Some of the oldest cave paintings in the world have revealed how the ancients had relatively advanced knowledge of astronomy.
The works of art, in places throughout Europe, are not simply representations of wild animals, as previously thought. Instead, animal symbols represent constellations of stars in the night sky, and are used to represent dates and mark events such as comet attacks, the analysis suggests.
They reveal that, perhaps 40,000 years ago, humans followed the notion of time using knowledge of how the position of the stars changes slowly over thousands of years.
The findings suggest that ancient people understood an effect caused by the gradual change of the axis of rotation of the Earth. The discovery of this phenomenon, called precession of the equinoxes, was previously credited to the ancient Greeks.
Around the time the Neanderthals became extinct, and perhaps before humanity settled in Western Europe, people could define dates within 250 years, according to the study.
The findings indicate that the astronomical knowledge of ancient people was much greater than previously believed.
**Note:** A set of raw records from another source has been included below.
(* ===== verification/ListPages.v ===== *)
(** * What the list pages share

    components/common/Pagination.tsx, components/common/DataTable.tsx (which rows it
    shows, and what it announces), components/common/ConfirmDialog.tsx,
    hooks/useResetOnOpen.ts and api/pagination.ts; deleting a row on the pages that
    step back when a page empties.

    A request is split at its answer, which finds the page as it is by then; what
    the handler had captured goes with the request. *)

From S2P Require Import Prelude JsString.
From S2P Require Import DeviceChooser.

(** ** api/pagination.ts, components/common/Pagination.tsx *)

(** The header's count; [None] is [NaN]. *)
Definition totalCount (header : option jsstring) : option Z := parseInt (nullish header (js "0")).

(** The component's count is a number or not given at all ([None]). *)
Definition hidden (totalPages : Z) (total : option Z) : bool :=
  (totalPages <=? 1) && match total with Some n => n =? 0 | None => true end.
Definition countLabel (total : option Z) (itemLabel : jsstring) : option jsstring :=
  (λ n, Z_to_string n ++ js " " ++ itemLabel ++ (if n =? 1 then [] else js "s")) <$> total.
Definition leftLabel (page totalPages : Z) (total : option Z) (itemLabel : jsstring) : option jsstring :=
  match countLabel total itemLabel with
  | Some l => Some l
  | None => if 1 <? totalPages then Some (js "Page " ++ Z_to_string page ++ js " of " ++ Z_to_string totalPages) else None
  end.
Inductive nav := Prev | Next.
(** The page a click asks for, unless its button is disabled. *)
Definition navigate (totalPages page : Z) (b : nav) : option Z :=
  if totalPages <=? 1 then None
  else match b with
       | Prev => if page <=? 1 then None else Some (page - 1)
       | Next => if totalPages <=? page then None else Some (page + 1)
       end.

(** The buttons never leave the pages, and come back from beyond them. *)
Lemma navigate_in_range n page b q : 1 <= page → navigate n page b = Some q →
  1 <= q ∧ (page <= n → q <= n) ∧ Z.abs (q - page) = 1.
Proof. unfold navigate. intros. destruct (Z.leb_spec n 1); [done|].
  destruct b; [destruct (Z.leb_spec page 1)|destruct (Z.leb_spec n page)]; naive_solver lia. Qed.

(** ** components/common/DataTable.tsx *)

Inductive AriaSort := ascending | descending | none.
Definition getAriaSort (colKey : jsstring) (sortField : option jsstring) (sortOrder : option SortOrder) : AriaSort :=
  if negb (bool_decide (Some colKey = sortField)) then none
  else match sortOrder with Some asc => ascending | Some desc => descending | None => none end.

Inductive Rows (T : Type) := Loading | Empty | Table (rows : list (option jsstring * T)).
Arguments Loading {T}.
Arguments Empty {T}.
Arguments Table {T} _.
Section DataTable.
Context {T : Type} (sectionOf : option (T → jsstring)) (sectionLabel : option (jsstring → jsstring)).
(** The rows, each with the heading inserted before it. *)
Definition heading (prev : option T) (row : T) : option jsstring :=
  match sectionOf with
  | None => None
  | Some f =>
      if bool_decide (Some (f row) = f <$> prev) then None
      else Some (match sectionLabel with Some g => g (f row) | None => f row end)
  end.
Fixpoint rows_from (prev : option T) (data : list T) : list (option jsstring * T) :=
  match data with [] => [] | r :: rest => (heading prev r, r) :: rows_from (Some r) rest end.
Definition table_body (isLoading : bool) (data : list T) : Rows T :=
  if isLoading && (length data =? 0)%nat then Loading
  else if (length data =? 0)%nat then Empty
  else Table (rows_from None data).

(** Every row is shown, in order. *)
Lemma rows_from_rows prev data : map snd (rows_from prev data) = data.
Proof. revert prev. induction data as [|r data IH]; intros prev; cbn; [done|by rewrite IH]. Qed.
(** A run of rows of one section has one heading, before its first row. *)
Lemma one_heading_per_run f prev data s : sectionOf = Some f → Forall (λ r, f r = s) data → f <$> prev ≠ Some s →
  omap fst (rows_from prev data) = match data with [] => [] | _ => [match sectionLabel with Some g => g s | None => s end] end.
Proof.
  intros Hf Hs Hp. destruct data as [|r data]; [done|]. apply Forall_cons in Hs as [Hr Hs]. cbn [rows_from].
  assert (heading prev r = Some (match sectionLabel with Some g => g s | None => s end)) as ->.
  { unfold heading. rewrite Hf, Hr, bool_decide_eq_false_2; [done|]. intros E. by destruct Hp. }
  assert (∀ q, f q = s → omap fst (rows_from (Some q) data) = []) as HN; [|cbn; by rewrite HN].
  induction Hs as [|x data Hx Hs IH]; intros q Hq; [done|]. cbn [rows_from].
  assert (heading (Some q) x = None) as -> by (unfold heading; rewrite Hf; cbn; by rewrite Hx, Hq, bool_decide_eq_true_2).
  cbn. by apply IH.
Qed.
End DataTable.

(** ** hooks/useResetOnOpen.ts *)

(** A render: the new [wasOpen], and whether [onOpen] is called. *)
Definition useResetOnOpen (open wasOpen : bool) : bool * bool :=
  if open && negb wasOpen then (true, true) else if negb open && wasOpen then (false, false) else (wasOpen, false).
Fixpoint renders (wasOpen : bool) (opens : list bool) : list bool :=
  match opens with [] => [] | o :: r => let '(w, fired) := useResetOnOpen o wasOpen in fired :: renders w r end.
(** The callback runs at the renders that open the component, and at no others. *)
Lemma reset_on_open_edges w opens i : renders w opens !! i = Some true ↔
  opens !! i = Some true ∧ (match i with O => Some w | S j => opens !! j end) = Some false.
Proof.
  revert w i. induction opens as [|o r IH]; intros w i; [cbn; naive_solver|].
  cbn [renders]. assert (useResetOnOpen o w = (o, o && negb w)) as -> by (by destruct o, w).
  destruct i as [|i]; cbn; [destruct o, w; naive_solver|]. rewrite IH. destruct i; naive_solver.
Qed.

(** ** Deleting a row *)

Module Deleting.
(** What differs: when the page steps back, and what an error reads. *)
Record Rule := mkRule { steps_back : nat → Z → jsstring → bool; message : exn → jsstring }.
Definition last_row (len : nat) (page : Z) : bool := (len =? 1)%nat && (1 <? page).
Definition web_endpoints : Rule := mkRule (λ len page _, last_row len page) (error_message (js "Failed to delete web endpoint.")).
Definition public_keys : Rule := mkRule (λ len page _, last_row len page) (error_message (js "Failed to delete public key.")).
Definition api_keys : Rule := mkRule (λ len page _, last_row len page) (error_message (js "Failed to delete API key.")).
Definition firewall_rules : Rule :=
  mkRule (λ len page search, last_row len page && negb (truthy search)) (error_message (js "Failed to delete firewall rule.")).
Definition announcements : Rule :=
  mkRule (λ len page _, (len <=? 1)%nat && (1 <? page)) (λ _, js "Failed to delete announcement. Please try again.").

(** A deletion on its way: the row, and what the handler had captured. *)
Record Flight := mkFlight { f_id : jsstring; f_rows : nat; f_page : Z; f_search : jsstring }.
Record State := mkState {
  page : Z;
  search : jsstring;
  rows : list jsstring;
  total : Z;
  deleteTarget : option jsstring;
  deleteError : option jsstring;
  confirming : bool;                (* the confirm dialog's own state *)
  flights : list Flight;
  sent : list jsstring;
}.
Definition opened : State := mkState 1 [] [] 0 None None false [] [].

Definition put_dialog (t e : option jsstring) (c : bool) (s : State) : State :=
  mkState (page s) (search s) (rows s) (total s) t e c (flights s) (sent s).
Definition put_page (p : Z) (s : State) : State :=
  mkState p (search s) (rows s) (total s) (deleteTarget s) (deleteError s) (confirming s) (flights s) (sent s).

Definition closeDelete (s : State) : State := put_dialog None None (confirming s) s.
(** The dialog opens: [useResetOnOpen] clears [confirming]. *)
Definition ask (id : jsstring) (s : State) : State :=
  put_dialog (Some id) (deleteError s) (match deleteTarget s with None => false | Some _ => confirming s end) s.
Definition confirmDelete (s : State) : State :=
  match deleteTarget s with
  | None => s
  | Some id =>
      mkState (page s) (search s) (rows s) (total s) (Some id) None true
        (flights s ++ [mkFlight id (length (rows s)) (page s) (search s)]) (sent s ++ [id])
  end.

Section Page.
Context (R : Rule).
Definition after_delete (len : nat) (p : Z) (q : jsstring) (current : Z) : Z := if steps_back R len p q then p - 1 else current.
Definition on_answer (i : nat) (r : option exn) (s : State) : State :=
  match flights s !! i with
  | None => s
  | Some f =>
      let s := mkState (page s) (search s) (rows s) (total s) (deleteTarget s) (deleteError s) (confirming s)
                 (delete i (flights s)) (sent s) in
      match r with
      | None => put_dialog None None false (put_page (after_delete (f_rows f) (f_page f) (f_search f) (page s)) s)
      | Some err => put_dialog (deleteTarget s) (Some (message R err)) false s
      end
  end.

Inductive event :=
  | Data (rows : list jsstring) (total : Z) | Nav (b : nav) | Search (q : jsstring)
  | Ask (id : jsstring) | Cancel | Confirm | Answer (i : nat) (r : option exn).
Definition step (s : State) (e : event) : State :=
  match e with
  | Data r t => mkState (page s) (search s) r t (deleteTarget s) (deleteError s) (confirming s) (flights s) (sent s)
  | Nav b => match navigate (pageCount (total s) PER_PAGE) (page s) b with Some p => put_page p s | None => s end
  | Search q => mkState 1 q (rows s) (total s) (deleteTarget s) (deleteError s) (confirming s) (flights s) (sent s)
  | Ask id => if bool_decide (id ∈ rows s) then ask id s else s
  | Cancel => closeDelete s
  | Confirm => if confirming s then s else confirmDelete s
  | Answer i r => on_answer i r s
  end.
Definition run (es : list event) (s : State) : State := fold_left step es s.
End Page.

(** The rows of page [p] of [n]. *)
Definition rows_on (n p : Z) : nat := Z.to_nat (Z.min PER_PAGE (n - PER_PAGE * (p - 1))).

(** When the server's page [p] of [n] rows is shown and one of its rows is
    deleted, the page shown next exists among the pages of the rows left, or is the
    first; and the page moves only if it would not.  For every list that steps back,
    the firewall rules as long as no search is typed. *)
Theorem delete_keeps_page (R : Rule) (n p : Z) (q : jsstring) :
  R ∈ [web_endpoints; public_keys; api_keys; announcements] ∨ (R = firewall_rules ∧ q = []) →
  1 <= n → 1 <= p <= pageCount n PER_PAGE →
  let p' := after_delete R (rows_on n p) p q p in
  1 <= p' <= Z.max 1 (pageCount (n - 1) PER_PAGE) ∧ (p' ≠ p → pageCount (n - 1) PER_PAGE < p).
Proof.
  intros HR Hn Hp. cbn zeta. pose proof (pageCount_exact n PER_PAGE) as H1. pose proof (pageCount_exact (n - 1) PER_PAGE) as H2.
  unfold PER_PAGE in *. assert (1 <= rows_on n p <= 10)%nat as Hr by (unfold rows_on, PER_PAGE; lia).
  assert (steps_back R (rows_on n p) p q = last_row (rows_on n p) p) as E.
  { destruct HR as [HR|[-> ->]]; [|cbn; by rewrite andb_true_r].
    rewrite !elem_of_cons, elem_of_nil in HR. destruct HR as [->|[->|[->|[->|[]]]]]; try done. cbn. unfold last_row.
    f_equal. apply eq_iff_eq_true. rewrite Nat.leb_le, Nat.eqb_eq. lia. }
  unfold after_delete. rewrite E. unfold last_row. assert (rows_on n p = 1%nat ↔ n = 10 * (p - 1) + 1) as Hone.
  { unfold rows_on, PER_PAGE. lia. }
  destruct (Nat.eqb_spec (rows_on n p) 1) as [Eq|Ne]; cbn [andb]; [|lia].
  destruct (Z.ltb_spec 1 p); [|lia]. apply Hone in Eq. lia.
Qed.
Lemma delete_keeps_page_witness : let p' := after_delete web_endpoints (rows_on 21 3) 3 [] 3 in
  1 <= p' <= Z.max 1 (pageCount (21 - 1) PER_PAGE) ∧ (p' ≠ 3 → pageCount (21 - 1) PER_PAGE < 3).
Proof. apply (delete_keeps_page web_endpoints 21 3 []); [left; left|lia|vm_compute; split; discriminate]. Defined.

(** With a search typed, the firewall rules stay on a page that is gone. *)
Example firewall_search_stays : after_delete firewall_rules (rows_on 21 3) 3 (js "allow") 3 = 3 ∧ pageCount (21 - 1) PER_PAGE = 2.
Proof. vm_compute. done. Qed.

(** Only rows that were shown are deleted. *)
Definition seen_ok (seen : list jsstring) (s : State) : Prop :=
  (∀ x, x ∈ rows s → x ∈ seen) ∧ (∀ x, deleteTarget s = Some x → x ∈ seen) ∧ (∀ x, x ∈ sent s → x ∈ seen).
Definition shown (e : event) : list jsstring := match e with Data r _ => r | _ => [] end.
Lemma deleting_step_ok R seen s e : seen_ok seen s → seen_ok (seen ++ shown e) (step R s e).
Proof.
  intros H. pose proof H as (H1 & H2 & H3).
  destruct e as [r t|b|q|id| | |i r]; cbn [step shown]; rewrite ?app_nil_r.
  - split; [intros x Hx; apply elem_of_app; by right|]. split; intros x Hx; apply elem_of_app; left; auto.
  - by destruct (navigate _ _ _).
  - done.
  - case_bool_decide as Hid; [|done]. split; [done|]. split; [|done]. cbn. intros x [= <-]. auto.
  - done.
  - destruct (confirming s); [done|]. unfold confirmDelete. destruct (deleteTarget s) as [id|] eqn:E; [|done].
    split; [done|]. split; [done|]. cbn. intros x [Hx| ->%list_elem_of_singleton]%elem_of_app; [auto|by apply H2].
  - unfold on_answer. destruct (flights s !! i); [|done]. by destruct r.
Qed.
Lemma deletes_only_shown R es x : x ∈ sent (run R es opened) → x ∈ concat (map shown es).
Proof.
  assert (∀ es s seen, seen_ok seen s → seen_ok (seen ++ concat (map shown es)) (run R es s)) as H.
  { intros l. induction l as [|e l IH]; intros s seen Hs; cbn; [by rewrite app_nil_r|]. rewrite app_assoc.
    by apply IH, deleting_step_ok. }
  specialize (H es opened []). destruct H as (_ & _ & H); [|by apply H].
  split; [|split]; cbn; by intros y; rewrite ?elem_of_nil.
Qed.

(** The answer to a deletion whose dialog was cancelled closes the dialog of
    another row. *)
Example late_delete_closes : deleteTarget (run web_endpoints
  [Data [js "a"; js "b"] 2; Ask (js "a"); Confirm; Cancel; Ask (js "b"); Answer 0 None] opened) = None.
Proof. vm_compute. done. Qed.
End Deleting.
Their knowledge may have aided navigation in the open sea, with implications for our understanding of prehistoric human migration.
Researchers from the Universities of Edinburgh and Kent studied details of Palaeolithic and Neolithic art with animal symbols on sites in Turkey, Spain, France and Germany.
They discovered that all sites used the same method of maintaining the date based on sophisticated astronomy, even though art was separated in time by tens of thousands of years.
Researchers clarified previous findings from a study of stone carvings at one of these sites, Gobekli Tepe in modern-day Turkey, which is interpreted as a memorial to a devastating comet attack around 11,000 BC. It was thought that this strike had started a mini ice age known as the Younger Dryas period.
They also decoded what is probably the best-known ancient work of art: the Lascaux Shaft scene in France. The work, which features a dying man and several animals, can commemorate another comet attack around 15,200 BC, the researchers suggest.
The team confirmed their findings by comparing the antiquity of many examples of rock art, known for the chemical dating of the paintings used, with the positions of stars in antiquity, as predicted by sophisticated software.
The oldest sculpture in the world, the Lion Man of the Hohlenstein-Stadel Cave, from 38,000 BC, was also found to fit this ancient system of timing.
This study was published in History journal of Athens.
Dr. Martin Sweatman, from the School of Engineering at the University of Edinburgh, who led the study, said: "Cave art shows that people had advanced knowledge of the night sky in the last ice age. They were not different for us today.
"These findings support a theory of the multiple impacts of comets in the course of human development, and will likely revolutionize the way prehistoric populations are viewed."